== Segment start ==

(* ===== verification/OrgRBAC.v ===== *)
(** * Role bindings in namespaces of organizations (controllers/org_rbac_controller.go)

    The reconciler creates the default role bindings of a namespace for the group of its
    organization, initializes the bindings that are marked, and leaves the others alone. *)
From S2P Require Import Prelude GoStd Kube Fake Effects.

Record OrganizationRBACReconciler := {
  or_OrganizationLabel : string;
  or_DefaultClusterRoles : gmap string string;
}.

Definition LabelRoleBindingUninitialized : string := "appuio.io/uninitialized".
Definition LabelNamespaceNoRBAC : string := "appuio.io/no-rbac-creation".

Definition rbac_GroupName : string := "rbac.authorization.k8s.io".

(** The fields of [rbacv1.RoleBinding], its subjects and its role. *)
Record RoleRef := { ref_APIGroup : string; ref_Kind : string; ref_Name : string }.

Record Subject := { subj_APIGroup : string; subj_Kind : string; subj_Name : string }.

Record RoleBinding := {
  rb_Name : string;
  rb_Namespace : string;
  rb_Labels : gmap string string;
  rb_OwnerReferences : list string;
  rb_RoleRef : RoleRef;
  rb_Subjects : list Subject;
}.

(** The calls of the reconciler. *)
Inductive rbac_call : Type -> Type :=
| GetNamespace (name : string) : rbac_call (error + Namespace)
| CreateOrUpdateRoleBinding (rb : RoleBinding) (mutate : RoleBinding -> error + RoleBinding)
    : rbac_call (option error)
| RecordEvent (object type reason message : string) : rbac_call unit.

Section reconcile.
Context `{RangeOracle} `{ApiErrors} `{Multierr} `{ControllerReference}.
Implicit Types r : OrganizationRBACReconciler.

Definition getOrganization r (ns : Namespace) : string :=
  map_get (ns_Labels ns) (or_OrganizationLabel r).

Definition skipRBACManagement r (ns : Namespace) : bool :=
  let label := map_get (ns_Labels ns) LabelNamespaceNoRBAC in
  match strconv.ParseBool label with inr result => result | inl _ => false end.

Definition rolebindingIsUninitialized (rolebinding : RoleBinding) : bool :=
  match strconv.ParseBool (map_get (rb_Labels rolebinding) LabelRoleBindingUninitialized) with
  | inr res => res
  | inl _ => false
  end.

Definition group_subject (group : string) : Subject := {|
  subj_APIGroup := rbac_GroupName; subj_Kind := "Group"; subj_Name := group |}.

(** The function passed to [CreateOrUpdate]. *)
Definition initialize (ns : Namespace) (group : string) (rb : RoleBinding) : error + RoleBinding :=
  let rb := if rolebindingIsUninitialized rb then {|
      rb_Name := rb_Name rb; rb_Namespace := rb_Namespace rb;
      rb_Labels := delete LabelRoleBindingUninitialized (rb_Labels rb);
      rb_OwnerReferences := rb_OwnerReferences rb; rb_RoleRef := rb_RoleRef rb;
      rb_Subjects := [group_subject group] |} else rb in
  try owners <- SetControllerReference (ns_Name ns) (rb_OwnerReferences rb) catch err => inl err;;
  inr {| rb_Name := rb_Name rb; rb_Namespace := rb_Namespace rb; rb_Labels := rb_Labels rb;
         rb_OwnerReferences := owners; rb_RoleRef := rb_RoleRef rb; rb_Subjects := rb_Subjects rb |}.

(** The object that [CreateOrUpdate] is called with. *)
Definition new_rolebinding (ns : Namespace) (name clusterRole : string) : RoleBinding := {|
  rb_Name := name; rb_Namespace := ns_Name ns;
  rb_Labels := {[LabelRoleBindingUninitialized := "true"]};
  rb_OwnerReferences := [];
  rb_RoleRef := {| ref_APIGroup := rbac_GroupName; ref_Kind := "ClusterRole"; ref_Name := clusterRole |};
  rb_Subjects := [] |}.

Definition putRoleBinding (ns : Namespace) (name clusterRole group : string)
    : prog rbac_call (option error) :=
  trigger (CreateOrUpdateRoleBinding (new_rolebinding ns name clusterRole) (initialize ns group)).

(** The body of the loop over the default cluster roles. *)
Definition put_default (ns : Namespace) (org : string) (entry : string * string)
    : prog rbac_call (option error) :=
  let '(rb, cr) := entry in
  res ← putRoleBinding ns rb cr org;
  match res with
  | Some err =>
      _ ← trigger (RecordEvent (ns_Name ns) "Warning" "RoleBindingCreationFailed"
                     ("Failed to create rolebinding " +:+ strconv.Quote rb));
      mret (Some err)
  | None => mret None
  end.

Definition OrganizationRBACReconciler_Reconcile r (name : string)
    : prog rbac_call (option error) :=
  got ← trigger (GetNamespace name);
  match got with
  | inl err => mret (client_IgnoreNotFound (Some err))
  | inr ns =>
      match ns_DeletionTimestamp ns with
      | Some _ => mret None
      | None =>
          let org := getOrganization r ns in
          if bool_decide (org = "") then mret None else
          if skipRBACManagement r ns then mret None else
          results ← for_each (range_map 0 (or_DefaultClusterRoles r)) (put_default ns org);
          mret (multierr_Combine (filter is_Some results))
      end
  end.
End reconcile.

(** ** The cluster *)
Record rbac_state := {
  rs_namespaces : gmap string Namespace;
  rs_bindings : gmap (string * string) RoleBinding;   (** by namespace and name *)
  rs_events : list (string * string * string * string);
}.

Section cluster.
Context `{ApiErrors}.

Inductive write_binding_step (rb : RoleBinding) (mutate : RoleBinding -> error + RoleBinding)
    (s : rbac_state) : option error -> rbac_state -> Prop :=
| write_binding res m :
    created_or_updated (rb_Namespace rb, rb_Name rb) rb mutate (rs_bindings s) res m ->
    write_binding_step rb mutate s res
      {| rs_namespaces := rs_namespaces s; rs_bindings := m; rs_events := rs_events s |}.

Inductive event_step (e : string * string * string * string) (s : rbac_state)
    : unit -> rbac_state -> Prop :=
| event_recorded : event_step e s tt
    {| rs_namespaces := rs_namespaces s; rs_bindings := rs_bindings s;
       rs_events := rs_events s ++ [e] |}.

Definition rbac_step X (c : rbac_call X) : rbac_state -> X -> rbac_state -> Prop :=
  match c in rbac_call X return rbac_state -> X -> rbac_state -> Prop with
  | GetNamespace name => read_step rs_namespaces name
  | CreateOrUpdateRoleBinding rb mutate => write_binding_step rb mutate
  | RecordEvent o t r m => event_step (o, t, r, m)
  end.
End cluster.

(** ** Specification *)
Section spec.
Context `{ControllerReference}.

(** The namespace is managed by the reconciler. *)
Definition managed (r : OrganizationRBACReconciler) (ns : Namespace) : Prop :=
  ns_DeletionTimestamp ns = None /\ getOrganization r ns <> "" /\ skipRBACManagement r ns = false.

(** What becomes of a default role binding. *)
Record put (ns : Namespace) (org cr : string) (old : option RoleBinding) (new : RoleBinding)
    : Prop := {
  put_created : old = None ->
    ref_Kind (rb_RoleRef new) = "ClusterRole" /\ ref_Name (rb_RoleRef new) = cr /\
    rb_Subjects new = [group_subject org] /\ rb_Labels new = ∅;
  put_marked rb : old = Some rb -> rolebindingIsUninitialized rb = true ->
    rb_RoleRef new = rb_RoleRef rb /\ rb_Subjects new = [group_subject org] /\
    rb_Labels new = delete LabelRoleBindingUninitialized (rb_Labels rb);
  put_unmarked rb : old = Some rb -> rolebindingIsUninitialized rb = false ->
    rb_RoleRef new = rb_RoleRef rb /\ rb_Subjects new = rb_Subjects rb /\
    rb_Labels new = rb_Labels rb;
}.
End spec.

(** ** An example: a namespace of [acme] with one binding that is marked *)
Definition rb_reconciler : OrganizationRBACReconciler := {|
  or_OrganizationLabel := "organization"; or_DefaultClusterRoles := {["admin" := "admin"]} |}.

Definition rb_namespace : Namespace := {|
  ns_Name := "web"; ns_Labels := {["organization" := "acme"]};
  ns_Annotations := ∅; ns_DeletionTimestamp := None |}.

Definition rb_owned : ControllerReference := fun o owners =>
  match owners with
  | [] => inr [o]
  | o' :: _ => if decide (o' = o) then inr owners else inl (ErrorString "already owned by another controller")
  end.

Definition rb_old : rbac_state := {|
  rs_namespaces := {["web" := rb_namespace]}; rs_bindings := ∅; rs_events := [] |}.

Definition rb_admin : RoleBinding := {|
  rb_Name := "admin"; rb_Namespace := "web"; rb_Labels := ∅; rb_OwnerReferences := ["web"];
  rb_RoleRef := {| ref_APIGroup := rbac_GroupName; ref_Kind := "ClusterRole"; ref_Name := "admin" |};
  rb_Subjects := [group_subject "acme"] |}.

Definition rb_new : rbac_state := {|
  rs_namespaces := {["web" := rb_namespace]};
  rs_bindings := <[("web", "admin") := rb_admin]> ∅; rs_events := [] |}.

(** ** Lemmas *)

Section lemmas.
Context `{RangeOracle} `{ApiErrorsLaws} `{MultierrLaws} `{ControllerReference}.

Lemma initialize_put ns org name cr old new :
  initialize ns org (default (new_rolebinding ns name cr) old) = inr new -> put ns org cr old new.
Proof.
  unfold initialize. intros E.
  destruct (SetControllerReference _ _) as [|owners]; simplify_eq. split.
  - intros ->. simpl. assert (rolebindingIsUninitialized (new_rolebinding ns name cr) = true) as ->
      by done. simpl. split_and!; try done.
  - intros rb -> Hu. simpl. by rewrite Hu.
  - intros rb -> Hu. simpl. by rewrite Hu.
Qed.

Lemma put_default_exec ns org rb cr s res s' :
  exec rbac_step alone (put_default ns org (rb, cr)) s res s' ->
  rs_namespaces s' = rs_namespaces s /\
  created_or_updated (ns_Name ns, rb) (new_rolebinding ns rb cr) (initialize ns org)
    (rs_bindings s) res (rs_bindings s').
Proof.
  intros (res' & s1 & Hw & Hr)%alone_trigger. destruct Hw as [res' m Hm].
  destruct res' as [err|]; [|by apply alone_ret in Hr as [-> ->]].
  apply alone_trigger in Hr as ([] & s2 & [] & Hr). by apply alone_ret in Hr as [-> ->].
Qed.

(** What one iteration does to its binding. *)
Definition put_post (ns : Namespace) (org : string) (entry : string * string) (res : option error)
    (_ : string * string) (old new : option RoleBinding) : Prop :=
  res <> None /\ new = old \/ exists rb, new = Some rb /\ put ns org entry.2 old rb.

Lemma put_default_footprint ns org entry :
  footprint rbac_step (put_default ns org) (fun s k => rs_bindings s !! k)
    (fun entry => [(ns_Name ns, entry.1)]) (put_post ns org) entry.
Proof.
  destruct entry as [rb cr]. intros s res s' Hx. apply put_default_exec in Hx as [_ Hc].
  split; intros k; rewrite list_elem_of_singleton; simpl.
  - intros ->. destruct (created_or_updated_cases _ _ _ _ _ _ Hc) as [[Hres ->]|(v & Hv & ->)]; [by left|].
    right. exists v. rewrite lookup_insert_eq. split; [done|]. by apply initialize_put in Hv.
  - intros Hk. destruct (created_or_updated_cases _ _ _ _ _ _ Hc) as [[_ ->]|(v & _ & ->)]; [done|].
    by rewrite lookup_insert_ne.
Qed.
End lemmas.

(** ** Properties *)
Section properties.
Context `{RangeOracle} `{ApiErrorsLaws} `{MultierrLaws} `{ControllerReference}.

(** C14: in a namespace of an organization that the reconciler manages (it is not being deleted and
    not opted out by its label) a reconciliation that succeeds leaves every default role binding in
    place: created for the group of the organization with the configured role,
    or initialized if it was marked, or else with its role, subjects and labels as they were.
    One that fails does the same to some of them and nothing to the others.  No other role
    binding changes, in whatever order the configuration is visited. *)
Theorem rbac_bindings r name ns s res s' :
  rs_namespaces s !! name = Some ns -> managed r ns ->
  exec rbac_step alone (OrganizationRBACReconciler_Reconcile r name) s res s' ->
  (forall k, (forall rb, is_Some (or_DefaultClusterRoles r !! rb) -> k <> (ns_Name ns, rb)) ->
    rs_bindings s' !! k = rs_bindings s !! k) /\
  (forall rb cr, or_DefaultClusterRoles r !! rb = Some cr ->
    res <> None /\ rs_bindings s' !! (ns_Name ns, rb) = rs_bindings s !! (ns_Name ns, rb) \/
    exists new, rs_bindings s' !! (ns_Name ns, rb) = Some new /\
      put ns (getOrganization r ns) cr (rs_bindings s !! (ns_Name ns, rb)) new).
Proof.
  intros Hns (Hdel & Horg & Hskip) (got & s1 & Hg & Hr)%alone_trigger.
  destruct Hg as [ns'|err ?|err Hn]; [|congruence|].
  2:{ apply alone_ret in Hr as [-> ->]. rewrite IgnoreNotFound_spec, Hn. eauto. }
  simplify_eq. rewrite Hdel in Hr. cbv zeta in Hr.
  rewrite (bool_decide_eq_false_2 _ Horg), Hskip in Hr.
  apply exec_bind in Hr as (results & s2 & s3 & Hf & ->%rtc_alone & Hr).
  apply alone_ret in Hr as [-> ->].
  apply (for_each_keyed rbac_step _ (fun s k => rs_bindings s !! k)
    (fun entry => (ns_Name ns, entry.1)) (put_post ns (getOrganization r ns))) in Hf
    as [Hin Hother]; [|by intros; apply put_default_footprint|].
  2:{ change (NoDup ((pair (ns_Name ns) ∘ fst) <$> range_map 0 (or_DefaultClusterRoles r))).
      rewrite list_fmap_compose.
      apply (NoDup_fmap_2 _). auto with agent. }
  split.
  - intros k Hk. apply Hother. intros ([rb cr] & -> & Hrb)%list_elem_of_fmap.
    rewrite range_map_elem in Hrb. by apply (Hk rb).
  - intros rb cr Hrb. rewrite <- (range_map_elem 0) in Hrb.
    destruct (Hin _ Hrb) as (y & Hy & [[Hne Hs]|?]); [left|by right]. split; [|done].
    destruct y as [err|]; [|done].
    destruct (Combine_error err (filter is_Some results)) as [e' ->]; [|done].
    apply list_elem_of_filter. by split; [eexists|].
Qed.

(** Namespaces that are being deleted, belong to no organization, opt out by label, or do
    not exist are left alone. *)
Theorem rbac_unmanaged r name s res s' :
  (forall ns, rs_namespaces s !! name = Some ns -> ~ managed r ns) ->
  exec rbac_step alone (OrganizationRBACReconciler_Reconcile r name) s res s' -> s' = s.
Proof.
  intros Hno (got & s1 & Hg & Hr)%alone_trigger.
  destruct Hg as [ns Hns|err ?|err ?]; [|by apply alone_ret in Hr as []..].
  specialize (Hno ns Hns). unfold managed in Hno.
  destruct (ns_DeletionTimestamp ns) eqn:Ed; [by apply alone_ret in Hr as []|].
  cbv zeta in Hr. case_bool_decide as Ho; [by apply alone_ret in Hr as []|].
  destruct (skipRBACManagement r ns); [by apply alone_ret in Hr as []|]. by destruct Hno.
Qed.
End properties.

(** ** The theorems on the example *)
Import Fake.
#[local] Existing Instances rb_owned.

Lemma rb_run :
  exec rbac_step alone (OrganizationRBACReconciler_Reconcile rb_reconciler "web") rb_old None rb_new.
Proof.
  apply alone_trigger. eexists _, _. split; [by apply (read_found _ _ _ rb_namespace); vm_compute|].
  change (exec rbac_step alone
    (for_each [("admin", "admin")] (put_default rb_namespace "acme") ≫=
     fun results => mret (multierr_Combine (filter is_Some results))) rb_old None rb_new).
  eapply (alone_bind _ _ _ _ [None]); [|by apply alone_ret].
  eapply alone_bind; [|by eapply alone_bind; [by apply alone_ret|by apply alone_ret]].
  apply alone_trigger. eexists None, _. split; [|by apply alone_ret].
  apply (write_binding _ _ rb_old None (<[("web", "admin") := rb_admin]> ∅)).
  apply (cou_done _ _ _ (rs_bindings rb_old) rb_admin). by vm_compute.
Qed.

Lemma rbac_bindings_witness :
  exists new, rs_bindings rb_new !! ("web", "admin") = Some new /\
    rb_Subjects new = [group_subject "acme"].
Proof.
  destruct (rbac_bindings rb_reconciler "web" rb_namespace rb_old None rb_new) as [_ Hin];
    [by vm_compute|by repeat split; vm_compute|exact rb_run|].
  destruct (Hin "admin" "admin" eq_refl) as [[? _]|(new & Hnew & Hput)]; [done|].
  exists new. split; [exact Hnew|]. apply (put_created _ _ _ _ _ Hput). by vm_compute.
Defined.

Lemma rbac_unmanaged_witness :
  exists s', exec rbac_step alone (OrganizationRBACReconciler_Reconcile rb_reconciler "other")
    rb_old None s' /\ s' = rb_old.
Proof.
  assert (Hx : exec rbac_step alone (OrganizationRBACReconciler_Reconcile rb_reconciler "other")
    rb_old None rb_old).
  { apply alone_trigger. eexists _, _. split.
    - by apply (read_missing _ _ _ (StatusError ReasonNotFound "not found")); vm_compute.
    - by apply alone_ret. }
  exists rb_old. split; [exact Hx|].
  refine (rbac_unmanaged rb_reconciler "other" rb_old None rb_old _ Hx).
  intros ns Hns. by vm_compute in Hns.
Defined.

== Segment end ==
== Segment start ==

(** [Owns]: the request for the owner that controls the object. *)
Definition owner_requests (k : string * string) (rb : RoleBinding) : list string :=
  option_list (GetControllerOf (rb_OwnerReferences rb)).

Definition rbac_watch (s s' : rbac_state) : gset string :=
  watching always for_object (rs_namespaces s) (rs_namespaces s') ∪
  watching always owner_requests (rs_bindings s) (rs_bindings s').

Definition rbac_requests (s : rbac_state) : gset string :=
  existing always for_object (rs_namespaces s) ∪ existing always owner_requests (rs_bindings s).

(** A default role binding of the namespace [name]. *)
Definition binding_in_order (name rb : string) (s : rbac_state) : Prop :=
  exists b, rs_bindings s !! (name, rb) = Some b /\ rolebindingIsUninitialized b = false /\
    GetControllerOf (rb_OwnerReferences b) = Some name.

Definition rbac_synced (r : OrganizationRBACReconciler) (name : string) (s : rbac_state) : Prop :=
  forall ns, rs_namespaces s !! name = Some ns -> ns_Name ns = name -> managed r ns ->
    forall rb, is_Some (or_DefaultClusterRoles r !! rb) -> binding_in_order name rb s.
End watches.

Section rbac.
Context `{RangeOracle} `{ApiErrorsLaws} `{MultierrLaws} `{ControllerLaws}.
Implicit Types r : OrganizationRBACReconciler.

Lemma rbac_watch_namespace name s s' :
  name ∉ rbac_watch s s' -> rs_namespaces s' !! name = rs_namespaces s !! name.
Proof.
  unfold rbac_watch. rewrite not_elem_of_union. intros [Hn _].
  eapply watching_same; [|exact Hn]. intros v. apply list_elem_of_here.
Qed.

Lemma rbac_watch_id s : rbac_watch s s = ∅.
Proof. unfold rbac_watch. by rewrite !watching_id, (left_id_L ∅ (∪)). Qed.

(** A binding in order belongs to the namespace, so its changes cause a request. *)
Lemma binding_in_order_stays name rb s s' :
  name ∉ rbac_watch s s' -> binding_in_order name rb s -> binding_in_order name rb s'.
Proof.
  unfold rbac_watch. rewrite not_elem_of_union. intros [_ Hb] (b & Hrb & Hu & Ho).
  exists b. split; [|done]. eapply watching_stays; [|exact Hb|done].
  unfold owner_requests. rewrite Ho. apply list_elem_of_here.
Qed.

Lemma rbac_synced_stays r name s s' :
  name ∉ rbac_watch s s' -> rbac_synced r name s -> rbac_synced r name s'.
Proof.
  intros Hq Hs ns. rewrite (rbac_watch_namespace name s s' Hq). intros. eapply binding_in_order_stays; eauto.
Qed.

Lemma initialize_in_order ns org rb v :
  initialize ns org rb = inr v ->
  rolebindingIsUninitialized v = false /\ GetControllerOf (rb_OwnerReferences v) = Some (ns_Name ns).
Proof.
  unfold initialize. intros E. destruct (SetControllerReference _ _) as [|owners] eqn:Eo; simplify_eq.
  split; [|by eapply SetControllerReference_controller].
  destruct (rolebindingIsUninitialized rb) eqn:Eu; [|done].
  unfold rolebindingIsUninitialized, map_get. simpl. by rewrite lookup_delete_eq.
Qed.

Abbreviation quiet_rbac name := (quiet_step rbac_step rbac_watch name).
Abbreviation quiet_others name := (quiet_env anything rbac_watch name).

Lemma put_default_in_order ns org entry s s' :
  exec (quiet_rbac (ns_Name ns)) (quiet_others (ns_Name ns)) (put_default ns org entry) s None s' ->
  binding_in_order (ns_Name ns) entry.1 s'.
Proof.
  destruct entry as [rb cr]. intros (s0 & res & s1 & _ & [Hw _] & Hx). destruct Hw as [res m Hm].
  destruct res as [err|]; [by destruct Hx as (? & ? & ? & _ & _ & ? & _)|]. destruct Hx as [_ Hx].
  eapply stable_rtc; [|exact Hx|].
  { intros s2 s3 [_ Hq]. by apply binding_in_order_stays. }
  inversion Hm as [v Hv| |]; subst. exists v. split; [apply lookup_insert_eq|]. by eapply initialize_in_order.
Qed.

== Segment end ==

• [TASK GOAL]:
Return word for word the lines above from the line with "exec rbac_step alone (put_default" to the line with "destruct res' as", including both and leaving out all others.

• [RESPONSE BELOW]:
  exec rbac_step alone (put_default ns org (rb, cr)) s res s' ->
  rs_namespaces s' = rs_namespaces s /\
  created_or_updated (ns_Name ns, rb) (new_rolebinding ns rb cr) (initialize ns org)
    (rs_bindings s) res (rs_bindings s').
Proof.
  intros (res' & s1 & Hw & Hr)%alone_trigger. destruct Hw as [res' m Hm].
  destruct res' as [err|]; [|by apply alone_ret in Hr as [-> ->]].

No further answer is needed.